Farm: Ruchu Factory; Ruchu Gacharage Farmers Co-Operative Society
Varietal: Sl28, SL34 & Ruiru 11; some Batian
Processing: Fully washed & dried on African beds
Altitude: 1,400+ metres above sea level
Owner: Owner: Approx. 600 members deliver to Ruchu;FCS = Approx.3,715 active members
Town / City: Kandara
Region: Murang’a County, Central Province
Ruchu AB - Kenya
This AB lot was produced by numerous smallholder farmers, all of whom are members of the Ruchu Gacharage Farmers Co-Operative Society delivering to Ruchu Coffee Factory (as washing stations/wet mills are called in Kenya). The factory is located near the town of Kandara, in Kenya’s Murang’a County.
Ruchu Gacharage FCS has a long history. They formed in 1961, even before Kenyan Independence. They operate 5 factories: Mukangu, Ruona, Gacharage, Kamichee and Ruchu with total membership of around 3,700 small scale coffee growers. Ruchu factory is in a good location, not too far from the mid-sized township or Kandara and overlooking the Ruchu River, from where it draws water for pulping and washing coffee. The factory itself is not large, but it is sufficient to serve the surrounding community. Currently the mill processes somewhere in the vicinity of 160 metric tonnes of coffee cherry annually.
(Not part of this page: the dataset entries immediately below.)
Lemma rt_counted_last (k : C -> dec D) :
  required_suffix_bytes contract <= n -> ni <= n ->
  (forall y, Rl l y -> roundtrip R x (mret tt) (k y) 0 n) ->
  roundtrip R x
    (_ ← ec; for_each f l)
    (count ← dc;
     _ ← throw_if (bound <? count) exn;
     _ ← Dec.require_count_fits count contract;
     y ← loop count; k y)
    (mc + mi * zlen l) n.
Proof.
  intros Hs Hn Hk. pose proof (zlen_nonneg l).
  eapply rt_field; [exact Hcount|]. apply rt_dec_check; [exact Hbound|].
  apply rt_fence; [done|lia|done|nia|].
  eapply (rt_tail Rl); [|exact Hk].
  by eapply rt_weaken; [exact Hloop|..].
Qed.
End Counted.

(** The decoded side of a counted collection. *)
Lemma dc_counted {C D} (dc : dec Z) bound exn contract (loop : Z -> dec C) (k : C -> dec D)
    P (Q : Z -> C -> Prop) (T : D -> Prop) :
  decodes dc P ->
  (forall count, P count -> count <= bound -> decodes (loop count) (Q count)) ->
  (forall count y, P count -> count <= bound -> Q count y -> decodes (k y) T) ->
  decodes
    (count ← dc;
     _ ← throw_if (bound <? count) exn;
     _ ← Dec.require_count_fits count contract;
     y ← loop count; k y) T.
Proof.
  intros Hdc Hloop Hk. eapply dc_bind; [exact Hdc|]. intros count HP.
  apply dc_check. intros Hb. apply dc_fence.
  eapply dc_bind; [apply Hloop; [done|lia]|]. intros y HQ. apply (Hk count); [done|lia|done].
Qed.
End Scalars.

#[export] Hint Resolve rt_u8 rt_u16 rt_u32 rt_u64 rt_i64 rt_boolean rt_text rt_blob : photo.
#[export] Hint Resolve dc_u8 dc_u16 dc_u32 dc_u64 dc_i64 dc_boolean dc_text dc_blob : photo.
Processing at the Ruchu wet mill adheres to stringent quality-driven methods. All coffee cherries are handpicked and are delivered to the mill the same day, where they undergo meticulous sorting. Factory employees oversee the process and any underripe or damaged cherries will not be accepted by the ‘Cherry Clerk’ – one of the most important harvest-period staff, who keeps meticulous records of how much coffee each producer delivers on any given day (and thus how much payment is due once the coffee has sold). Any rejected coffee will have to be taken home again, and the farmer will need to find a place to dry it (often a tarp in the yard) to be delivered only at the end of season as low quality ‘Mbuni’ – natural process coffee that earns a very low price. Thus, farmer members are incentivised to only pick and deliver the ripest cherry that they can.
After being weighed and logged, the weight of the delivery and the farmer’s identification are recorded in the Cherry Clerk’s register and the cherries are introduced into the hopper to be pulped. Pulping will only begin when a sufficient quantity of cherries has been received.
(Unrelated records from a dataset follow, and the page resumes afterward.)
(* ===== verification/Frame.v ===== *)
(** Length-prefixed frames on a local stream socket ([src/lib/ipc/frame.cpp]).

    A connected descriptor is the script of what the kernel answers to the
    successive [recv] and [send] calls.  [recv] hands out at most what was asked
    for and keeps the rest; both block when the script is exhausted.  The loops
    take fuel; [read_weight] and [write_weight] bound the answers a script can
    give, and the entry points use them, so that no run ends for lack of fuel. *)
From S2P Require Import Prelude OrdMap Kernel Protocol.

(** What the peer and the kernel do next on the receiving side. *)
Inductive arrival :=
| Arrive (data : bytes)
| PeerClosed
| RecvInterrupted
| RecvFailed (strerror : bytes).

(** The answer of one [recv]: the bytes copied (none at end of file), or [-1]. *)
Inductive received :=
| Received (data : bytes)
| RecvEintr
| RecvErrno (strerror : bytes).

(** [::recv(descriptor, ..., size, 0)]; [None] blocks forever. *)
Definition recv (size : Z) (s : list arrival) : option (received * list arrival) :=
  match s with
  | [] => None
  | Arrive data :: s' =>
    if zlen data <=? size then Some (Received data, s')
    else Some (Received (take (Z.to_nat size) data), Arrive (drop (Z.to_nat size) data) :: s')
  | PeerClosed :: _ => Some (Received [], s)
  | RecvInterrupted :: s' => Some (RecvEintr, s')
  | RecvFailed e :: s' => Some (RecvErrno e, s')
  end.

(** What the kernel does with the next [send]. *)
Inductive capacity :=
| Accept (count : Z)
| SendInterrupted
| SendFailed (strerror : bytes).

(** The sending side: what the kernel will do, and the bytes it has accepted. *)
Record outgoing := mk_outgoing { capacities : list capacity; sent : bytes }.

Inductive sent_result :=
| Sent (count : Z)
| SendEintr
| SendErrno (strerror : bytes).

(** [::send]: accepts a prefix of the data. *)
Definition send (data : bytes) (s : outgoing) : option (sent_result * outgoing) :=
  match capacities s with
  | [] => None
  | Accept n :: cs =>
    let count := Z.min n (zlen data) in
    Some (Sent count, mk_outgoing cs (sent s ++ take (Z.to_nat count) data))
  | SendInterrupted :: cs => Some (SendEintr, mk_outgoing cs (sent s))
  | SendFailed e :: cs => Some (SendErrno e, mk_outgoing cs (sent s))
  end.

(** A blocking call returns, or waits for a peer that does nothing more. *)
Inductive blocking (A : Type) : Type :=
| Done (a : A)
| Blocked
| OutOfFuel.
Arguments Done {A} a.
Arguments Blocked {A}.
Arguments OutOfFuel {A}.

Definition arrival_weight (a : arrival) : nat :=
  match a with Arrive data => S (length data) | _ => 1 end.
Definition read_weight (s : list arrival) : nat := sum_list (arrival_weight <$> s).
Definition write_weight (s : outgoing) : nat := length (capacities s).

Definition kRequestCorrelationPrefixBytes : Z := 11.
Definition kReadChunkBytes : Z := 16 * 1024.

(** The array and its number of initialized bytes. *)
Record FrameReadProgress := mk_progress { payload_prefix : bytes; payload_prefix_size : Z }.
Definition default_progress : FrameReadProgress := mk_progress (replicate 11 0) 0.

Section Frame.
Context `{ErrorCodes}.

(** ** Reading *)

(** The loop of [read_exact]: [dest] is the filled part of the destination, whose
    size is [offset].  Returns the status and [*clean_eof]. *)
Fixpoint read_exact (fuel : nat) (size : Z) (dest : bytes) (s : list arrival) :
    blocking (Status * bytes * bool * list arrival) :=
  if zlen dest <? size then
    match fuel with
    | O => OutOfFuel
    | S fuel' =>
      match recv (size - zlen dest) s with
      | None => Blocked
      | Some (Received [], s') =>
        if zlen dest =? 0
        then Done (failure NotFound (lit "local peer closed the connection"), dest, true, s')
        else Done (failure InvalidArgument (lit "local peer closed during a frame"), dest, false, s')
      | Some (Received data, s') => read_exact fuel' size (dest ++ data) s'
      | Some (RecvEintr, s') => read_exact fuel' size dest s'
      | Some (RecvErrno e, s') =>
        Done (failure Internal (lit "local frame read failed: " ++ e), dest, false, s')
      end
    end
  else Done (success, dest, false, s).

(** The [if (progress && ...)] block of [read_payload]. *)
Definition capture (progress : option FrameReadProgress) (chunk : bytes) :
    option FrameReadProgress :=
  match progress with
  | None => None
  | Some p =>
    if payload_prefix_size p <? kRequestCorrelationPrefixBytes then
      let captured := Z.min (zlen chunk) (kRequestCorrelationPrefixBytes - payload_prefix_size p) in
      Some (mk_progress
              (take (Z.to_nat (payload_prefix_size p)) (payload_prefix p)
               ++ take (Z.to_nat captured) chunk
               ++ drop (Z.to_nat (payload_prefix_size p + captured)) (payload_prefix p))
              (payload_prefix_size p + captured))
    else Some p
  end.

(** The loop of [read_payload]. *)
Fixpoint read_payload (fuel : nat) (size : Z) (payload : bytes)
    (progress : option FrameReadProgress) (s : list arrival) :
    blocking (Status * bytes * option FrameReadProgress * list arrival) :=
  if zlen payload <? size then
    match fuel with
    | O => OutOfFuel
    | S fuel' =>
      match recv (Z.min (size - zlen payload) kReadChunkBytes) s with
      | None => Blocked
      | Some (Received [], s') =>
        Done (failure InvalidArgument (lit "local peer closed during a frame"), payload, progress, s')
      | Some (Received data, s') =>
        read_payload fuel' size (payload ++ data) (capture progress data) s'
      | Some (RecvEintr, s') => read_payload fuel' size payload progress s'
      | Some (RecvErrno e, s') =>
        Done (failure Internal (lit "local frame read failed: " ++ e), payload, progress, s')
      end
    end
  else Done (success, payload, progress, s).

(** The four length bytes, most significant first. *)
Definition frame_size (header : bytes) : Z :=
  let at_ i := default 0 (header !! i) in
  Z.lor (Z.lor (Z.lor (Z.shiftl (at_ 0%nat) 24) (Z.shiftl (at_ 1%nat) 16))
           (Z.shiftl (at_ 2%nat) 8)) (at_ 3%nat).

Definition read_frame (descriptor : Z) (progress : option FrameReadProgress) (s : list arrival) :
    blocking (Result bytes * option FrameReadProgress * list arrival) :=
  let progress := (fun _ => default_progress) <$> progress in
  if descriptor <? 0
  then Done (RErr (failure InvalidArgument (lit "frame descriptor is invalid")), progress, s)
  else
    match read_exact (S (read_weight s)) 4 [] s with
    | Blocked => Blocked
    | OutOfFuel => OutOfFuel
    | Done (status, header, clean_eof, s1) =>
      if negb (status_ok status) then Done (RErr status, progress, s1)
      else
        let size := frame_size header in
        if (size =? 0) || (kMaximumFramePayloadBytes <? size)
        then Done (RErr (failure InvalidArgument (lit "frame payload length is outside bounds")),
                   progress, s1)
        else
          match read_payload (S (read_weight s1)) size [] progress s1 with
          | Blocked => Blocked
          | OutOfFuel => OutOfFuel
          | Done (status, payload, progress, s2) =>
            if negb (status_ok status) then Done (RErr status, progress, s2)
            else Done (ROk payload, progress, s2)
          end
    end.

(** ** Writing *)

Fixpoint write_exact (fuel : nat) (source : bytes) (offset : Z) (s : outgoing) :
    blocking (Status * outgoing) :=
  if offset <? zlen source then
    match fuel with
    | O => OutOfFuel
    | S fuel' =>
      match send (drop (Z.to_nat offset) source) s with
      | None => Blocked
      | Some (SendEintr, s') => write_exact fuel' source offset s'
      | Some (SendErrno e, s') =>
        Done (failure Internal (lit "local frame write failed: " ++ e), s')
      | Some (Sent count, s') =>
        if count =? 0 then Done (failure Internal (lit "local frame write made no progress"), s')
        else write_exact fuel' source (offset + count) s'
      end
    end
  else Done (success, s).

Definition frame_header (size : Z) : bytes :=
  [Z.land (Z.shiftr size 24) 0xff; Z.land (Z.shiftr size 16) 0xff;
   Z.land (Z.shiftr size 8) 0xff; Z.land size 0xff].

Definition write_frame (descriptor : Z) (payload : bytes) (s : outgoing) :
    blocking (Status * outgoing) :=
  if (descriptor <? 0) || bool_decide (payload = [])
     || (kMaximumFramePayloadBytes <? zlen payload) || (2 ^ 32 - 1 <? zlen payload)
  then Done (failure InvalidArgument (lit "frame descriptor or payload is invalid"), s)
  else
    let size := zlen payload mod 2 ^ 32 in
    match write_exact (S (write_weight s)) (frame_header size) 0 s with
    | Blocked => Blocked
    | OutOfFuel => OutOfFuel
    | Done (status, s1) =>
      if status_ok status then write_exact (S (write_weight s1)) payload 0 s1
      else Done (status, s1)
    end.
End Frame.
After pulping the cherries are delivered to one of the factory’s fermentation tanks, where it will ferment for between 12 to 48 hours depending on the ambient temperature at the time. After this, the coffee is fully washed to remove all traces of mucilage, during which time it will be graded. The coffee will then either be delivered to dry on the factory’s raised drying beds or will be soaked under circulating water for up to 24 hours, depending on if there is room on the factory’s beds (during the peak of the season, there is often a backlog). The coffee will dry here slowly over the course of 2 to 3 weeks, during which time it will be turned regularly and covered during the hottest part of the day.
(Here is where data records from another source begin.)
(** [submit] keeps [lifecycle_mutex]. *)
Lemma sess_acquire s c req pc r :
  sess_inv s -> calls s !! c = Some (req, pc) -> lifecycle_held s = false ->
  closes pc = None -> creating pc = false ->
  (exists x, session_heap s !! r = Some x /\ sr_id x = req_session_id req /\
     sr_closing x = false /\ (session_value (sr_id x), r) ∈ sessions s) ->
  sess_inv (set_calls (<[c := (req, CSubmitAdmit r)]> (calls s)) (set_lifecycle true s)).
Proof.
  intros Hinv Hc Hfree Hcl Hcr Hx.
  pose proof Hinv as [Hsort Hent Hids Huniq Hnext Hpend Hcap Hclose Hone Hcloser Hadm Hone' Hlock].
  assert (forall c1 req1 pc1 r1, <[c := (req, CSubmitAdmit r)]> (calls s) !! c1 = Some (req1, pc1) ->
    closes pc1 = Some r1 -> calls s !! c1 = Some (req1, pc1)) as Hback.
  { intros c1 req1 pc1 r1 H1 E1.
    by destruct (call_inserted _ _ _ _ _ _ Hc H1) as [[-> [= -> ->]]|[Hn H3]]. }
  assert (forall c1 req1 pc1 r1, <[c := (req, CSubmitAdmit r)]> (calls s) !! c1 = Some (req1, pc1) ->
    admits pc1 = Some r1 -> c1 = c /\ req1 = req /\ r1 = r) as Hme.
  { intros c1 req1 pc1 r1 H1 E1.
    destruct (call_inserted _ _ _ _ _ _ Hc H1) as [[-> [= -> ->]]|[Hn H3]].
    - injection E1 as <-. done.
    - destruct (Hadm _ _ _ _ H3 E1). congruence. }
  split; cbn; try done.
  - rewrite (creations_insert _ _ _ _ _ _ Hc), Hcr. cbn. lia.
  - intros c1 req1 pc1 r1 H1 E1. eauto.
  - intros c1 c2 req1 req2 pc1 pc2 r1 H1 H2 E1 E2. eauto.
  - intros k r1 x Hx1 Hxc Hk. destruct (Hcloser k r1 x Hx1 Hxc Hk) as (c1 & req1 & pc1 & H1 & E1).
    exists c1, req1, pc1. split; [|done]. rewrite call_kept; [done|]. intros ->. congruence.
  - intros c1 req1 pc1 r1 H1 E1. split; [done|]. by destruct (Hme _ _ _ _ H1 E1) as (-> & -> & ->).
  - intros c1 c2 req1 req2 pc1 pc2 r1 r2 H1 H2 E1 E2.
    destruct (Hme _ _ _ _ H1 E1) as (-> & _), (Hme _ _ _ _ H2 E2) as (-> & _). done.
  - intros _. exists c, req, (CSubmitAdmit r), r. by rewrite (call_updated _ _ _ _ Hc).
Qed.

(** ... and gives it back. *)
Lemma sess_let_go s j c req r pc' :
  sess_inv s -> calls s !! c = Some (req, CSubmitAdmit r) ->
  closes pc' = None -> creating pc' = false -> admits pc' = None ->
  sess_inv (set_calls (<[c := (req, pc')]> (calls s)) (set_lifecycle false (set_sys j s))).
Proof.
  intros Hinv Hc Hcl Hcr Had.
  pose proof Hinv as [Hsort Hent Hids Huniq Hnext Hpend Hcap Hclose Hone Hcloser Hadm Hone' Hlock].
  assert (forall c1 req1 pc1 r1, <[c := (req, pc')]> (calls s) !! c1 = Some (req1, pc1) ->
    closes pc1 = Some r1 -> calls s !! c1 = Some (req1, pc1)) as Hback.
  { intros c1 req1 pc1 r1 H1 E1.
    destruct (call_inserted _ _ _ _ _ _ Hc H1) as [[-> [= -> ->]]|[Hn H3]]; [congruence|done]. }
  assert (forall c1 req1 pc1 r1, <[c := (req, pc')]> (calls s) !! c1 = Some (req1, pc1) ->
    admits pc1 <> Some r1) as Hnone.
  { intros c1 req1 pc1 r1 H1 E1.
    destruct (call_inserted _ _ _ _ _ _ Hc H1) as [[-> [= -> ->]]|[Hn H3]]; [congruence|].
    apply Hn. by eapply Hone'. }
  split; cbn; try done.
  - rewrite (creations_insert _ _ _ _ _ _ Hc), Hcr. cbn. lia.
  - intros c1 req1 pc1 r1 H1 E1. eauto.
  - intros c1 c2 req1 req2 pc1 pc2 r1 H1 H2 E1 E2. eauto.
  - intros k r1 x Hx1 Hxc Hk. destruct (Hcloser k r1 x Hx1 Hxc Hk) as (c1 & req1 & pc1 & H1 & E1).
    exists c1, req1, pc1. split; [|done]. rewrite call_kept; [done|]. intros ->.
    rewrite Hc in H1. by injection H1 as <- <-.
  - intros c1 req1 pc1 r1 H1 E1. by destruct (Hnone _ _ _ _ H1 E1).
  - intros c1 c2 req1 req2 pc1 pc2 r1 r2 H1 H2 E1. by destruct (Hnone _ _ _ _ H1 E1).
Qed.

(** Nothing but the registry and one neutral call. *)
Lemma sess_neutral s j sd c req pc pc' :
  sess_inv s -> calls s !! c = Some (req, pc) ->
  closes pc' = closes pc -> admits pc' = admits pc -> creating pc' = creating pc ->
  sess_inv (mk_ServiceState j (session_heap s) (sessions s) (pending_session_creates s)
    (next_session_id s) sd (lifecycle_held s) (<[c := (req, pc')]> (calls s))).
Proof.
  intros Hinv Hc Hcl Had Hcr. eapply sess_move; try done.
  - rewrite Hcr. lia.
  - pose proof (si_capacity s Hinv). lia.
Qed.
End Sessions.

(** ** Every step keeps the sessions consistent *)

Section SessionSteps.
Context `{RT : Runtime}.
Context (config : ServiceConfig) (instance_id : Z) (daemon_version : bytes).

Abbreviation sinv := (sess_inv config instance_id).
Abbreviation cstep := (call_step config instance_id daemon_version).

Lemma sess_create_step i s s' c req pc pc' :
  sinv s -> calls s !! c = Some (req, pc) -> creating pc = true \/ pc = CCreateReserve ->
  cstep i s req pc = Some (s', pc') ->
  sinv (set_calls (<[c := (req, pc')]> (calls s')) s') /\ pc' <> CTerminated.
Proof.
  intros Hinv Hc Hpc Hstep. pose proof (si_pending _ _ s Hinv) as Hpend.
  assert (creating pc = true -> 0 < pending_session_creates s) as Hpos.
  { intros Hp. rewrite Hpend. by eapply creations_pos. }
  destruct pc; cbn in Hpc; destruct Hpc as [Hpc|Hpc]; try discriminate Hpc; clear Hpc; cbn in Hstep.
  - unfold locked in Hstep. destruct (lifecycle_held s) eqn:Hl; [done|].
    unfold reserve_session, reserve_while_locked in Hstep. destruct (_ || _) eqn:Hg.
    + injection Hstep as <- <-. split; [|done]. by eapply (sess_neutral _ _ s).
    + destruct (next_session_id s =? 0); injection Hstep as <- <-; (split; [|done]).
      * by eapply (sess_neutral _ _ s).
      * eapply (sess_move _ _ s); [exact Hinv|exact Hc|done|done|cbn; lia|cbn; lia].
  - injection Hstep as <- <-. destruct (input_throws i); (split; [|done]); by eapply (sess_neutral _ _ s).
  - destruct i as [| | |[[plan|status]|e]]; try discriminate Hstep; injection Hstep as <- <-;
      (split; [|done]); by eapply (sess_neutral _ _ s).
  - unfold locked in Hstep. destruct (lifecycle_held s) eqn:Hl; [done|].
    unfold publish_session, commit_while_locked in Hstep. destruct (raises i).
    { injection Hstep as <- <-. split; [|done]. by eapply (sess_neutral _ _ s). }
    destruct (Z.eqb_spec (next_session_id s) 0).
    { injection Hstep as <- <-. split; [|done]. by eapply (sess_neutral _ _ s). }
    cbn [session_value] in Hstep. destruct (emplace _ _ _) as [sessions'|] eqn:Hemp.
    2: { injection Hstep as <- <-. split; [|done]. by eapply (sess_neutral _ _ s). }
    specialize (Hpos eq_refl). replace (pending_session_creates s =? 0) with false in Hstep by lia.
    injection Hstep as <- <-. split; [|done].
    set (s1 := mk_ServiceState (sys s) (session_heap s) (sessions s)
      (pending_session_creates s - 1) (next_session_id s) (shutting_down s) (lifecycle_held s)
      (<[c := (req, CAnswered (AnswerSession
         (ROk (mk_SessionId instance_id (next_session_id s)))))]> (calls s))).
    assert (sinv s1) as Hs1.
    { pose proof (si_capacity _ _ s Hinv).
      eapply (sess_move _ _ s); [exact Hinv|exact Hc|done|done|cbn; lia|cbn; lia]. }
    refine (sess_insert _ _ s1 graph sessions' Hs1 _ Hemp _); [done|].
    cbn. pose proof (si_capacity _ _ s Hinv). lia.
  - unfold locked in Hstep. destruct (lifecycle_held s) eqn:Hl; [done|]. specialize (Hpos eq_refl).
    unfold release_reservation in Hstep. replace (pending_session_creates s =? 0) with false in Hstep by lia.
    injection Hstep as <- <-. pose proof (si_capacity _ _ s Hinv).
    destruct outcome; (split; [|done]); 
      (eapply (sess_move _ _ s); [exact Hinv|exact Hc|done|done|cbn; lia|cbn; lia]).
Qed.

Lemma sess_close_step i s s' c req pc pc' :
  sinv s -> calls s !! c = Some (req, pc) -> is_Some (closes pc) \/ pc = CCloseMark ->
  cstep i s req pc = Some (s', pc') ->
  sinv (set_calls (<[c := (req, pc')]> (calls s')) s') /\ pc' <> CTerminated.
Proof.
  intros Hinv Hc Hpc Hstep.
  destruct pc; destruct Hpc as [[r0 Hpc]|Hpc]; try discriminate Hpc; clear Hpc; cbn in Hstep.
  - unfold locked in Hstep. destruct (lifecycle_held s) eqn:Hl; [done|].
    destruct (open_session instance_id (req_session_id req) s) as [r|] eqn:Ho; injection Hstep as <- <-.
    + split; [|done]. eapply (sess_mark _ _ s c req CCloseMark); try done.
      destruct (open_session_spec _ _ _ _ _ Hinv Ho) as (x & Hx & Hid & Hcl & Hk). exists x.
      by rewrite Hid.
    + split; [|done]. by eapply (sess_neutral _ _ s).
  - destruct (close_detach _ _ _) as [g [[queued running]|e]]; injection Hstep as <- <-;
      (split; [|done]); by eapply (sess_neutral _ _ s).
  - destruct queued; injection Hstep as <- <-; (split; [|done]); by eapply (sess_neutral _ _ s).
  - destruct todo; injection Hstep as <- <-; (split; [|done]); by eapply (sess_neutral _ _ s).
  - destruct running as [|x running]; [|destruct (settled x (registry s)); [|done]];
      injection Hstep as <- <-; (split; [|done]); by eapply (sess_neutral _ _ s).
  - unfold locked in Hstep. destruct (lifecycle_held s) eqn:Hl; [done|].
    destruct (si_close _ _ s Hinv _ _ _ _ Hc eq_refl) as (y & Hy & Hid & Hcl & Hk).
    unfold finalize_session_close in Hstep. rewrite Hid in Hk.
    apply map_find_elem in Hk; [|apply Hinv]. rewrite Hk, Hy, Hcl in Hstep.
    rewrite bool_decide_eq_true_2 in Hstep by done. injection Hstep as <- <-. split; [|done].
    by eapply (sess_erase _ _ s c req (CCloseFinalize session)).
  - unfold locked in Hstep. destruct (lifecycle_held s) eqn:Hl; [done|].
    destruct (si_close _ _ s Hinv _ _ _ _ Hc eq_refl) as (y & Hy & Hid & Hcl & Hk).
    injection Hstep as <- <-. split; [|done]. unfold reopen_session.
    rewrite bool_decide_eq_true_2 by (apply map_find_elem; [apply Hinv|by rewrite <- Hid]).
    eapply (sess_mark _ _ s c req (CCloseReopen session e)); try done. by exists y.
Qed.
Wastewater from the wet milling process is managed through the use of soaking pits. The water used for processing the cherry will spend time in the pits to insure that the nutrient rich water created during depulping will not be returned to the nearby water source without proper treatment. This additional step will cut down the risk of contamination and after adequate time for reabsorption the water will be recirculated.
Some of the issues that farmers face are low production due to loss due to pests and diseases and the relatively high cost of inputs. Many cannot afford to plant disease resistant varieties and face being priced out of the market as their yields diminish. It is perhaps no surprise that many young people in the region see no future in continuing to farm coffee. This is a challenge across much of Kenya, and one that cooperatives such as Ruchu must confront in the future.
Ruchu Gacharage FCS also has to compete with tea as an agricultural crop. Many growers across Murang’a and Nyeri have converted their coffee plots into tea, as the crop is harvested year-round and is more readily converted into cash-in-hand. Low prices for coffee have exacerbated this in recent years. High quality coffee production and care taken with processing are one way to ensure that mono-crops such as tea don’t replace the more diverse, integrated smallholder agriculture that is traditional in the region and of which coffee is an integral part.
Screen sizing in Kenya
The AA, AB and other grades used to classify lots in Kenya are an indication of screen size only. They are not any indication of cup quality. The AA grade in Kenya is equivalent to screen size 17 or 18 (17/64 or 18/64 of an inch) used at other origins. AA grades often command higher prices at auction though this grade is no indication of cup quality and an AB lot from a better farm may cup better. PB (denoting Peaberry) is the smallest screen size.